James Carbhoy possessed a considerable humor for a man who spent his life in multiplying, subtracting and adding numerals which represented the sum of his gains and losses in currency, and perhaps it was this which so largely helped him. His temperament should undoubtedly have been at once harsh, sternly unyielding and bitterly avaricious. In reality it was none of these things. It was his lot to cause money to make money, and the work of it was something in the nature of an amusement. He was warm-hearted and human; he loved battle and the spirit of competition. Then, too, he possessed a deplorable love for the knavery of modern financial methods. This was the underlying temperament which governed all his actions, and a warm, human kindliness saved him from many of the pitfalls into which such a temperament might well have trapped him.

As he sat there basking in the evening sunlight he felt that on the whole he rather owed his captors a debt of gratitude for introducing him to a side of life which otherwise he might never have come into contact with. He knew at the same time that such a feeling was just as absurd as that the spirit of fierce resentment had so easily died down within him. All his interests were dependent upon his own efforts for success, and here he was shut up, a prisoner, with these very affairs, for all he knew, going completely to the dogs.

His conflicting feelings made him smile, and here it was that his humor served him. After all, what did it matter? He knew that some one had bested him. It was not the first time in his life that he had been bested. Not by any means. But always in such cases he had ultimately made up the leeway and gained on the reach. Well, he supposed he would do so again. So he rested content and submitted to the pleasant surroundings of his captivity.

There was one feature of his position, however, which he seriously did resent. It was a feature which even his humor could not help him to endure with complacency. It was the simple presence of a Chinaman near him. He cordially detested Chinamen—so much so that, in all his great financial undertakings, he did not possess one cent of interest in any Chinese enterprise.

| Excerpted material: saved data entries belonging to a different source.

Lemma reference_clean_unregistered_witness :
  _doc_class_name (Demo.reference "Author") = Some (VStr "Author") ∧
  @get_document_cls Demo.imports (VStr "Author") = Raise (PyExc "LookupError" "Author") ∧
  ∀ data, @ReferenceField_clean Demo.imports (Demo.reference "Author") data =
          Raise (PyExc "LookupError" "Author").
Proof.
  split; [reflexivity |]. split; [reflexivity |].
  by apply (@reference_clean_unregistered Demo.imports _ (VStr "Author")).
Defined.

Lemma custom_mapping_export_witness :
  @Field_to_dict Demo.imports LObject (Demo.plain DictField) =
    Ok {[ "type" := VStr "object" ]} ∧
  ∃ out, @to_dict Demo.imports (Demo.plain DictField) = Ok out ∧
    (∀ mapping, _custom_mapping DictField = Some mapping →
       (∀ k v, mapping !! k = Some v → out !! k = Some v) ∧
       (∀ k, mapping !! k = None →
             out !! k = ({[ "type" := VStr "object" ]} : dict) !! k)) ∧
    (∀ k, is_Some (({[ "type" := VStr "object" ]} : dict) !! k) → is_Some (out !! k)) ∧
    (DictField = DictField →
       out !! "type" = Some (VStr "object") ∧
       out !! "enabled" = Some (VBool false)).
Proof.
  split; [reflexivity |].
  by apply (@custom_mapping_export Demo.imports (Demo.plain DictField)).
Defined.

(** * Further properties *)

(** ** Coercion on arbitrary inputs *)

Section CoercionInputs.
Context `{Imports}.

Lemma timedelta_seconds_in_range (n : Z) :
  -86399999913600 ≤ n ≤ 86399999999999 →
  ∃ td, timedelta_seconds n = Ok td ∧
        td_days td * 86400 + td_seconds td = n ∧
        0 ≤ td_seconds td < 86400 ∧
        td_microseconds td = 0.
Proof.
  intros Hn. unfold timedelta_seconds.
  assert (86400 ≠ 0) as Hnz by lia. assert (0 < 86400) as Hpos by lia.
  pose proof (Z.div_mod n 86400 Hnz) as Hdiv.
  pose proof (Z.mod_pos_bound n 86400 Hpos) as Hmod.
  assert ((Z.abs (n / 86400) <=? 999999999) = true) as -> by (apply Z.leb_le; lia).
  eexists. split; [reflexivity |]. simpl. lia.
Qed.

Lemma timedelta_seconds_out_of_range (n : Z) :
  n < -86399999913600 ∨ 86399999999999 < n →
  ∃ msg, timedelta_seconds n = Raise (PyExc "OverflowError" msg).
Proof.
  intros Hn. unfold timedelta_seconds.
  assert (86400 ≠ 0) as Hnz by lia. assert (0 < 86400) as Hpos by lia.
  pose proof (Z.div_mod n 86400 Hnz) as Hdiv.
  pose proof (Z.mod_pos_bound n 86400 Hpos) as Hmod.
  assert ((Z.abs (n / 86400) <=? 999999999) = false) as -> by (apply Z.leb_gt; lia).
  by eexists.
Qed.

(** Interval coercion of an [int] instance (a [bool] included) whose value
    fits a [timedelta] gives the duration of exactly that many seconds, in
    normalised form; the base class is not consulted. *)
Theorem interval_coercion_of_int (self : field) (data : value) :
  isinstance data [T_int] = true →
  -86399999913600 ≤ int_value data ≤ 86399999999999 →
  ∃ td, IntervalField__to_python self data = Ok (VTimedelta td) ∧
        td_days td * 86400 + td_seconds td = int_value data ∧
        0 ≤ td_seconds td < 86400 ∧
        td_microseconds td = 0.
Proof.
  intros Hint Hrange. unfold IntervalField__to_python. rewrite Hint.
  destruct (timedelta_seconds_in_range _ Hrange) as (td & -> & Htd).
  by exists td.
Qed.

(** Interval coercion of an integer beyond what [timedelta] holds raises
    [OverflowError]: the error is neither caught nor turned into a
    [ValidationException]. *)
Theorem interval_coercion_overflow (self : field) (data : value) :
  isinstance data [T_int] = true →
  int_value data < -86399999913600 ∨ 86399999999999 < int_value data →
  ∃ msg, IntervalField__to_python self data = Raise (PyExc "OverflowError" msg).
Proof.
  intros Hint Hrange. unfold IntervalField__to_python. rewrite Hint.
  destruct (timedelta_seconds_out_of_range _ Hrange) as (msg & ->).
  by exists msg.
Qed.

Lemma format_r_then_raise (pre post : string) (data v : value) (e : exn) :
  (msg ← format_r pre post data; Raise (ValidationException msg (Some e))) ≠ Ok v.
Proof. by destruct (format_r pre post data). Qed.

Lemma isinstance_datetime_inv (data : value) :
  isinstance data [T_datetime] = true → ∃ d, data = VDatetime d.
Proof. destruct data; try discriminate. by eexists. Qed.

Lemma isinstance_time_inv (data : value) :
  isinstance data [T_time] = true → ∃ t, data = VTime t.
Proof. destruct data; try discriminate. by eexists. Qed.

(** Whatever the input, a datetime coercion that returns gives [None] or a
    timestamp, and coercing that result again returns it unchanged. *)
Theorem datetime_coercion_idempotent (data v : value) :
  DateTimeField__to_python data = Ok v →
  (v = VNone ∨ ∃ d, v = VDatetime d) ∧
  DateTimeField__to_python v = Ok v.
Proof.
  unfold DateTimeField__to_python at 1.
  destruct (truthy data); cbn [negb]; [| by intros [= <-]; split; [left |]].
  destruct (isinstance data [T_datetime]) eqn:Hdt.
  - apply isinstance_datetime_inv in Hdt as [d ->].
    intros [= <-]. split; [right; by eexists | done].
  - destruct (parser_parse data) as [d | e].
    + intros [= <-]. split; [right; by eexists | done].
    + intros Hraise. by apply format_r_then_raise in Hraise.
Qed.

(** The same for time coercion: the result is [None] or a time of day, and
    is a fixed point of the coercion. *)
Theorem time_coercion_idempotent (data v : value) :
  TimeField__to_python data = Ok v →
  (v = VNone ∨ ∃ t, v = VTime t) ∧
  TimeField__to_python v = Ok v.
Proof.
  unfold TimeField__to_python at 1.
  destruct (truthy data); cbn [negb]; [| by intros [= <-]; split; [left |]].
  destruct (isinstance data [T_time]) eqn:Ht.
  - apply isinstance_time_inv in Ht as [t ->].
    intros [= <-]. split; [right; by eexists | done].
  - destruct data; cbn -[format_r];
      try (destruct (parser_parse _) as [parsed | pe];
           [| intros Hraise; first [done | by apply format_r_then_raise in Hraise]]);
      intros [= <-]; (split; [right; by eexists | done]).
Qed.

(** Time coercion goes through datetime coercion: for an input that is not
    already a time of day, coercing it to a timestamp first and the timestamp
    to a time gives what coercing it to a time directly gives. *)
Theorem time_coercion_through_datetime (data v : value) :
  isinstance data [T_time] = false →
  DateTimeField__to_python data = Ok v →
  TimeField__to_python data = TimeField__to_python v.
Proof.
  intros Ht. unfold DateTimeField__to_python, TimeField__to_python at 1.
  rewrite Ht.
  destruct (truthy data); cbn [negb]; [| by intros [= <-]].
  destruct (isinstance data [T_datetime]) eqn:Hdt.
  - apply isinstance_datetime_inv in Hdt as [d ->]. by intros [= <-].
  - destruct (parser_parse data) as [d | e].
    + intros [= <-]. by destruct data.
    + intros Hraise. by apply format_r_then_raise in Hraise.
Qed.

(** A time of day produced by time coercion from anything but a time of day
    is naive: the tzinfo of the timestamp it was cut from is gone. *)
Theorem time_coercion_drops_tzinfo (data : value) (t : time) :
  isinstance data [T_time] = false →
  TimeField__to_python data = Ok (VTime t) →
  t_tzinfo t = None.
Proof.
  intros Ht. unfold TimeField__to_python. rewrite Ht.
  destruct (truthy data); cbn [negb]; [| done].
  destruct data; cbn -[format_r];
    try (destruct (parser_parse _) as [parsed | pe];
         [| intros Hraise; first [done | by apply format_r_then_raise in Hraise]]);
    by intros [= <-].
Qed.
(** * Request orchestration layer of the image-editing client

    A shallow embedding of [services/geminiService.ts] (data-URL decoding,
    prompt assembly, the retrying transport, the response resolver) and of
    the worker pool of [components/ProfilePictureGenerator.tsx], followed
    by the properties the specification states about them. *)

From Stdlib Require Import ZArith NArith Ascii String Lia.
From stdpp Require Import base option list gmap.

Local Open Scope Z_scope.

(** ** JavaScript strings

    A JavaScript string is a sequence of UTF-16 code units.  The regular
    expression of the service has no [u] flag and [String.prototype.includes]
    and [trim] work on code units as well, so a string is a list of code
    units here. *)

Definition jsstring := list N.

(** An ASCII literal of the source text, as code units. *)
Definition js (s : string) : jsstring :=
  (fun a => N_of_ascii a) <$> list_ascii_of_string s.

(** The double quote, written by its code so that literals stay simple. *)
Definition dq : jsstring := [34%N].
(** Line feed, [\n] in the source's template literals. *)
Definition nl : jsstring := [10%N].

(** A template literal that spans several source lines: the lines joined
    by line feeds. *)
Fixpoint lines (ls : list jsstring) : jsstring :=
  match ls with
  | [] => []
  | [l] => l
  | l :: rest => l ++ nl ++ lines rest
  end.

Definition N_in (lo hi c : N) : bool := ((lo <=? c) && (c <=? hi))%N.

(** [\w] without the [i] and [u] flags: [A-Za-z0-9_]. *)
Definition is_word_char (c : N) : bool :=
  N_in 65 90 c || N_in 97 122 c || N_in 48 57 c || (c =? 95)%N.

(** ECMAScript LineTerminator: LF, CR, LS, PS.  [.] matches anything else. *)
Definition is_line_terminator (c : N) : bool :=
  ((c =? 10) || (c =? 13) || (c =? 8232) || (c =? 8233))%N.

(** ECMAScript WhiteSpace and LineTerminator, the code units that
    [String.prototype.trim] strips. *)
Definition is_js_space (c : N) : bool :=
  (N_in 9 13 c || (c =? 32) || (c =? 160) || (c =? 5760) || N_in 8192 8202 c
   || (c =? 8232) || (c =? 8233) || (c =? 8239) || (c =? 8287)
   || (c =? 12288) || (c =? 65279))%N.
(** Inversion of a successful chain of binds, one step at a time. *)
Ltac inv_bind H :=
  let a := fresh "a" in
  let Ha := fresh "Ha" in
  apply bind_OK in H; destruct H as (a & Ha & H).

Lemma mapM_length {A B : Type} (f : A -> result B) (l : list A) (l' : list B) :
  mapM f l = OK l' -> length l' = length l.
Proof.
  revert l'. induction l as [|a t IH]; simpl; intros l' H.
  - inversion H. reflexivity.
  - inv_bind H. inv_bind H. inversion H; subst. simpl. f_equal. eauto.
Qed.

Lemma mapM_Forall2 {A B : Type} (f : A -> result B) (l : list A) (l' : list B) :
  mapM f l = OK l' -> Forall2 (fun a b => f a = OK b) l l'.
Proof.
  revert l'. induction l as [|a t IH]; simpl; intros l' H.
  - inversion H. constructor.
  - inv_bind H. inv_bind H. inversion H; subst. constructor; eauto.
Qed.

Lemma mapM_pure {A B : Type} (f : A -> result B) (g : A -> B) (l : list A) :
  (forall a, In a l -> f a = OK (g a)) -> mapM f l = OK (map g l).
Proof.
  induction l as [|a t IH]; simpl; intros H; [reflexivity|].
  rewrite (H a (or_introl eq_refl)). simpl. rewrite IH by auto. reflexivity.
Qed.

(** ** Python sequences *)

Lemma py_pos_lt (n : nat) (i : Z) (k : nat) : py_pos n i = Some k -> (k < n)%nat.
Proof.
  unfold py_pos. intros H.
  destruct ((0 <=? i) && (i <? Z.of_nat n)) eqn:E1.
  - inversion H; subst. apply andb_prop in E1. lia.
  - destruct ((- Z.of_nat n <=? i) && (i <? 0)) eqn:E2; [|discriminate].
    inversion H; subst. apply andb_prop in E2. lia.
Qed.

Lemma nth_error_list_set_same {A : Type} (l : list A) (k : nat) (x : A) :
  (k < length l)%nat -> nth_error (list_set l k x) k = Some x.
Proof.
  revert k. induction l as [|a t IH]; intros [|k]; simpl; intros H; try lia; auto.
  apply IH. lia.
Qed.

Lemma nth_error_list_set_other {A : Type} (l : list A) (k j : nat) (x : A) :
  j <> k -> nth_error (list_set l k x) j = nth_error l j.
Proof.
  revert k j. induction l as [|a t IH]; intros [|k] [|j]; simpl; intros H;
    try reflexivity; try congruence.
  apply IH. congruence.
Qed.

Lemma length_list_set {A : Type} (l : list A) (k : nat) (x : A) :
  length (list_set l k x) = length l.
Proof.
  revert k. induction l as [|a t IH]; intros [|k]; simpl; auto.
Qed.

Lemma py_setitem_spec {A : Type} (l l' : list A) (i : Z) (x : A) :
  py_setitem l i x = OK l' ->
  exists k, py_pos (length l) i = Some k /\ (k < length l)%nat /\ l' = list_set l k x.
Proof.
  unfold py_setitem. destruct (py_pos (length l) i) as [k|] eqn:E; [|discriminate].
  intros H. inversion H; subst. exists k. split; [reflexivity|]. split; [|reflexivity].
  eapply py_pos_lt; eauto.
Qed.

Hip-Lee was maddeningly ubiquitous. There was no escape from him. If the millionaire's fellow prisoner, the pretty teamstress, entered his room to wait on him—and their captors seemed to have forced such service upon her—Hip-Lee was her shadow. If he himself elected to go for a walk through the valley—a freedom accorded him from the first—there was not a moment but what a glance over his shoulder would have revealed the lurking, silent, furtive figure in its blue smock, watchful of his every movement, while apparently occupied in anything but that peculiar form of pastime. James Carbhoy resented this surveillance bitterly. Nor did he doubt that beneath that simple blue smock a long knife was concealed, and, probably, a desire for murder.

However, nothing of this was concerning him now. The hour was the hour of peace. The perfection of the scene he was gazing upon had cast its spell about him, and he was dreaming—really dreaming of nothing. The joy of living was upon him, and, for the time being, nothing else mattered.

In the midst of his dreaming the sound of a footstep coming round the angle of the building to his right roused him to full alertness. He glanced round quickly and withdrew his hands from behind his head. Mechanically he drew his cigar-case from an inner pocket and selected a cigar. But he was expectant and curious, his feelings inspired by his knowledge that Hip-Lee always moved soundlessly.